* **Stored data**
(** * A shallow embedding of [analyzer/code_analyzer.py]

    The analyzer scans a Python source file twice: once line by line
    ([LineChecker], checks S001-S007) and once over the nodes of its
    syntax tree ([AstChecker], checks S008-S012).  Every check is a class
    with a [code], a [message] and a predicate [check]; [Analyzer.exec]
    turns a positive check into a diagnostic, [Analyzer.run] gathers the
    diagnostics of both engines, sorts them by [(lineno, code)] and prints
    their messages.

    Conventions of the embedding:
    - a Python [str] is a [string]; its characters are the code points
      below 256;
    - a Python [int] that only counts (line numbers, the blank line
      counter) is a [nat]; [str.find], which may answer [-1], is in [Z];
    - class attributes that the checks assign ([blank_lines], the
      [message] of S007-S011) live in a record [ClassAttrs] that is
      threaded through every call, in the order in which the code runs;
    - [print] appends a line to [stdout]; an uncaught exception is the
      [Raise] result;
    - [ast.parse] belongs to Python's library: it is a parameter of the
      tree engine. *)

From Stdlib Require Import String Ascii List Bool Arith ZArith Lia.
From Stdlib Require Import Permutation Sorted DecimalString.
Import ListNotations.

Open Scope string_scope.
Open Scope nat_scope.

(** ** Python's [str] operations used by the checks *)

Module Str.

Definition ord (c : ascii) : nat := nat_of_ascii c.

Definition in_range (lo hi c : ascii) : bool :=
  (ord lo <=? ord c) && (ord c <=? ord hi).

(** [str.isspace] on one character, for the code points below 256:
    TAB..CR, FS..US, SPACE, NEL and NBSP. *)
Definition isspace (c : ascii) : bool :=
  let n := ord c in
  ((9 <=? n) && (n <=? 13)) || ((28 <=? n) && (n <=? 32))
  || (n =? 133) || (n =? 160).

(** The double quote and the newline characters. *)
Definition dquote : ascii := ascii_of_nat 34.
Definition newline : ascii := ascii_of_nat 10.

Definition len (s : string) : nat := String.length s.

(** [c in chars], for a single character. *)
Fixpoint mem (c : ascii) (chars : string) : bool :=
  match chars with
  | EmptyString => false
  | String d chars' => Ascii.eqb c d || mem c chars'
  end.

Fixpoint lstrip_by (p : ascii -> bool) (s : string) : string :=
  match s with
  | EmptyString => EmptyString
  | String c s' => if p c then lstrip_by p s' else s
  end.

Fixpoint rstrip_by (p : ascii -> bool) (s : string) : string :=
  match s with
  | EmptyString => EmptyString
  | String c s' =>
      match rstrip_by p s' with
      | EmptyString => if p c then EmptyString else String c EmptyString
      | r => String c r
      end
  end.

(** [s.lstrip(chars)], [s.rstrip()] and [s.strip()]. *)
Definition lstrip_chars (chars s : string) : string :=
  lstrip_by (fun c => mem c chars) s.
Definition rstrip (s : string) : string := rstrip_by isspace s.
Definition strip (s : string) : string := rstrip_by isspace (lstrip_by isspace s).

(** [s.startswith(p)]. *)
Definition startswith (p s : string) : bool := String.prefix p s.

(** [sub in s]: [sub] occurs somewhere in [s]. *)
Fixpoint contains (sub s : string) : bool :=
  String.prefix sub s ||
  match s with
  | EmptyString => false
  | String _ s' => contains sub s'
  end.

* **TASK PROMPT**
Look above for the line with "Fixpoint rstrip_by (p" and the line with "Definition rstrip (s", and reproduce exactly those two lines plus every line between, nothing more.

* **TASK OUTPUT**
Fixpoint rstrip_by (p : ascii -> bool) (s : string) : string :=
  match s with
  | EmptyString => EmptyString
  | String c s' =>
      match rstrip_by p s' with
      | EmptyString => if p c then EmptyString else String c EmptyString
      | r => String c r
      end
  end.

(** [s.lstrip(chars)], [s.rstrip()] and [s.strip()]. *)
Definition lstrip_chars (chars s : string) : string :=
  lstrip_by (fun c => mem c chars) s.
Definition rstrip (s : string) : string := rstrip_by isspace s.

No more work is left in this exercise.